• _EXERCISE_:
Looking through the records below, please work out how many lines contain "state". Give only that number.

╭─ GIVEN RECORDS

(* ===== verification/_CoqProject ===== *)
-Q . S2P
Prelude.v
Interfaces.v
Random.v
Arena.v
SkipList.v
SkipListSpec.v
SkipListConc.v
FiberMutex.v
SharedMutex.v
RunQueue.v
SchedulingGroup.v
Descriptor.v
HashKv.v
Zset.v
Managers.v
Regex.v
ParamParse.v
FlareString.v
ByteSet.v
Uri.v
Rfc3986.v
Encoding.v
RateLimiter.v
FlareHashMap.v
SinglyLinkedList.v
Buffer.v
WritingBufferList.v
HttpHeaders.v
HttpTypes.v
QueryString.v
HttpIo.v
HttpIoProofs.v
HttpService.v
Handlers.v
RpcServer.v
ConnHandler.v
StreamConnection.v
StreamWriter.v
CacheServer.v
(** [safe m Q]: [m] has no undefined behaviour, no failed assertion and enough
    fuel, and when it does not throw its result satisfies [Q]. *)
Definition safe {A} (m : outcome A) (Q : A → Prop) : Prop :=
  match m with
  | Ret a => Q a
  | Throw => True
  | Undef | Abort | Fuel => False
  end.

Lemma safe_bind {A B} (m : outcome A) (f : A → outcome B) (Q : B → Prop) :
  safe m (λ a, safe (f a) Q) → safe (obind m f) Q.
Proof. by destruct m. Qed.

Lemma safe_mono {A} (m : outcome A) (P Q : A → Prop) :
  safe m P → (∀ a, P a → Q a) → safe m Q.
Proof. destruct m; simpl; auto. Qed.

Lemma safe_Ret {A} (m : outcome A) (Q : A → Prop) a : safe m Q → m = Ret a → Q a.
Proof. by intros ? ->. Qed.

(** ** Machine integers *)

Definition u8 (z : Z) : Z := z mod 2 ^ 8.
Definition u32 (z : Z) : Z := z mod 2 ^ 32.
Definition u64 (z : Z) : Z := z mod 2 ^ 64.
Definition i32 (z : Z) : Z := (z + 2 ^ 31) mod 2 ^ 32 - 2 ^ 31.

#[global] Arguments u8 : simpl never.
#[global] Arguments u32 : simpl never.
#[global] Arguments u64 : simpl never.
#[global] Arguments i32 : simpl never.

Lemma u32_small z : 0 ≤ z < 2 ^ 32 → u32 z = z.
Proof. apply Z.mod_small. Qed.

Lemma u64_small z : 0 ≤ z < 2 ^ 64 → u64 z = z.
Proof. apply Z.mod_small. Qed.

Lemma i32_small z : - 2 ^ 31 ≤ z < 2 ^ 31 → i32 z = z.
Proof. intros. unfold i32. rewrite Z.mod_small; lia. Qed.

Lemma u32_range z : 0 ≤ u32 z < 2 ^ 32.
Proof. apply Z.mod_pos_bound; lia. Qed.

Lemma u64_range z : 0 ≤ u64 z < 2 ^ 64.
Proof. apply Z.mod_pos_bound; lia. Qed.

Create HintDb machine.
#[export] Hint Rewrite u32_small u64_small i32_small using lia : machine.

Ltac machine := autorewrite with machine; try lia.

(** ** Lists *)

(** In a list without duplicates an element has one place. *)
Lemma NoDup_mid_inj {A} (x : A) p s p' s' :
  NoDup (p ++ x :: s) → p ++ x :: s = p' ++ x :: s' → p = p' ∧ s = s'.
Proof.
  revert p'. induction p as [|y p IH]; intros [|y' p'] Hnd Heq; simpl in *;
    apply NoDup_cons in Hnd as [Hx Hnd]; simplify_eq.
  - done.
  - destruct Hx. apply elem_of_app. right. by left.
  - destruct Hx. apply elem_of_app. right. by left.
  - destruct (IH p') as [-> ->]; auto.
Qed.

Lemma elem_of_concat {A} (x : A) (ls : list (list A)) : x ∈ concat ls ↔ ∃ l, x ∈ l ∧ l ∈ ls.
Proof.
  induction ls as [|l ls IH]; simpl; [|rewrite elem_of_app, IH]; set_solver.
Qed.

Section filters.
Context {A : Type} (P Q : A → Prop) `{!∀ x, Decision (P x), !∀ x, Decision (Q x)}.

Lemma filter_none l : Forall (λ x, ¬ P x) l → filter P l = [].
Proof.
  induction 1 as [|x l Hx _ IH]; [done|]. by rewrite filter_cons_False.
Qed.

Lemma filter_all l : Forall P l → filter P l = l.
Proof.
  induction 1 as [|x l Hx _ IH]; [done|]. by rewrite filter_cons_True, IH.
Qed.

Lemma filter_ext_Forall l : Forall (λ x, P x ↔ Q x) l → filter P l = filter Q l.
Proof.
  induction 1 as [|x l Hx _ IH]; [done|]. rewrite !filter_cons, IH.
  destruct (decide (P x)), (decide (Q x)); tauto || done.
Qed.

Lemma StronglySorted_filter (R : A → A → Prop) l :
  StronglySorted R l → StronglySorted R (filter P l).
Proof.
  induction 1 as [|x l Hs IH Hx]; [constructor|]. rewrite filter_cons.
  destruct (decide (P x)); [|done]. constructor; [done|].
  rewrite Forall_forall in *. intros y [_ Hy]%list_elem_of_filter. auto.
Qed.
End filters.

(** ** Counting fibers

    The fibers of a concurrent model are numbered, and each has a state. *)

Definition cnt {A} (P : A → Prop) `{∀ a, Decision (P a)} (m : gmap nat A) : nat := size (filter (λ e, P e.2) m).

Definition b2n (P : Prop) `{Decision P} : nat := if decide P then 1 else 0.

Section cnt.
Context {A : Type} (P : A → Prop) `{∀ a, Decision (P a)}.
Implicit Types (m : gmap nat A) (a b : A) (i : nat).

Lemma cnt_delete m i a : m !! i = Some a → cnt P m = (b2n (P a) + cnt P (delete i m))%nat.
Proof.
  intros Hi. unfold cnt, b2n. rewrite <-(insert_delete_id m i a Hi) at 1. destruct (decide (P a)) as [Ha|Ha].
  - rewrite map_filter_insert_True by done. rewrite map_size_insert_None; [done|].
    apply map_lookup_filter_None. left. apply lookup_delete_eq.
  - rewrite map_filter_insert_False by done. by rewrite delete_delete_eq.
Qed.

Lemma cnt_new m i a : m !! i = None → cnt P (<[i := a]> m) = (b2n (P a) + cnt P m)%nat.
Proof.
  intros Hi. rewrite (cnt_delete _ i a) by apply lookup_insert_eq. by rewrite delete_insert_id.
Qed.

(** A fiber changes its state. *)
Lemma cnt_insert m i a b : m !! i = Some a → (cnt P (<[i := b]> m) + b2n (P a) = cnt P m + b2n (P b))%nat.
Proof.
  intros Hi. rewrite (cnt_delete m i a Hi), (cnt_delete (<[i := b]> m) i b), delete_insert_eq by apply lookup_insert_eq. lia.
Qed.

Lemma cnt_pos m i a : m !! i = Some a → P a → (0 < cnt P m)%nat.
Proof. intros Hi Ha. rewrite (cnt_delete m i a Hi). unfold b2n. rewrite decide_True by done. lia. Qed.

Lemma cnt_exists m : (0 < cnt P m)%nat → ∃ i a, m !! i = Some a ∧ P a.
Proof.
  unfold cnt. intros Hpos. destruct (map_choose (filter (λ e, P e.2) m)) as (i & a & Hi).
  { intros He. rewrite He, map_size_empty in Hpos. lia. }
  apply map_lookup_filter_Some in Hi. eauto.
Qed.

(** Two fibers in the same kind of state. *)
Lemma cnt_two m i j a b : m !! i = Some a → m !! j = Some b → P a → P b → i ≠ j → (2 ≤ cnt P m)%nat.
Proof.
  intros Hi Hj Ha Hb Hne. rewrite (cnt_delete m i a Hi). unfold b2n. rewrite decide_True by done.
  pose proof (cnt_pos (delete i m) j b) as Hp. rewrite lookup_delete_ne in Hp by done. specialize (Hp Hj Hb). lia.
Qed.

Lemma cnt_size m : (cnt P m ≤ size m)%nat.
Proof. apply map_subseteq_size, map_filter_subseteq. Qed.
End cnt.

Lemma cnt_disjoint {A} (P Q : A → Prop) `{∀ a, Decision (P a), ∀ a, Decision (Q a)} (m : gmap nat A) :
  (∀ a, P a → ¬ Q a) → (cnt P m + cnt Q m ≤ size m)%nat.
Proof.
  intros Hpq. unfold cnt. rewrite <-map_size_disj_union.
  - apply map_subseteq_size, map_union_least; apply map_filter_subseteq.
  - apply map_disjoint_spec. intros i x y Hx Hy. apply map_lookup_filter_Some in Hx as [? Hx], Hy as [? Hy].
    simplify_eq. naive_solver.
Qed.

(** The sum of a measure over the fibers. *)
Definition total {A} (f : A → nat) (m : gmap nat A) : nat := map_fold (λ _ a acc, (f a + acc)%nat) 0%nat m.

Section total.
Context {A : Type} (f : A → nat).
Implicit Types (m : gmap nat A) (i : nat) (a b : A).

╰─

• _RESPONSE TO THIS EXERCISE_:
3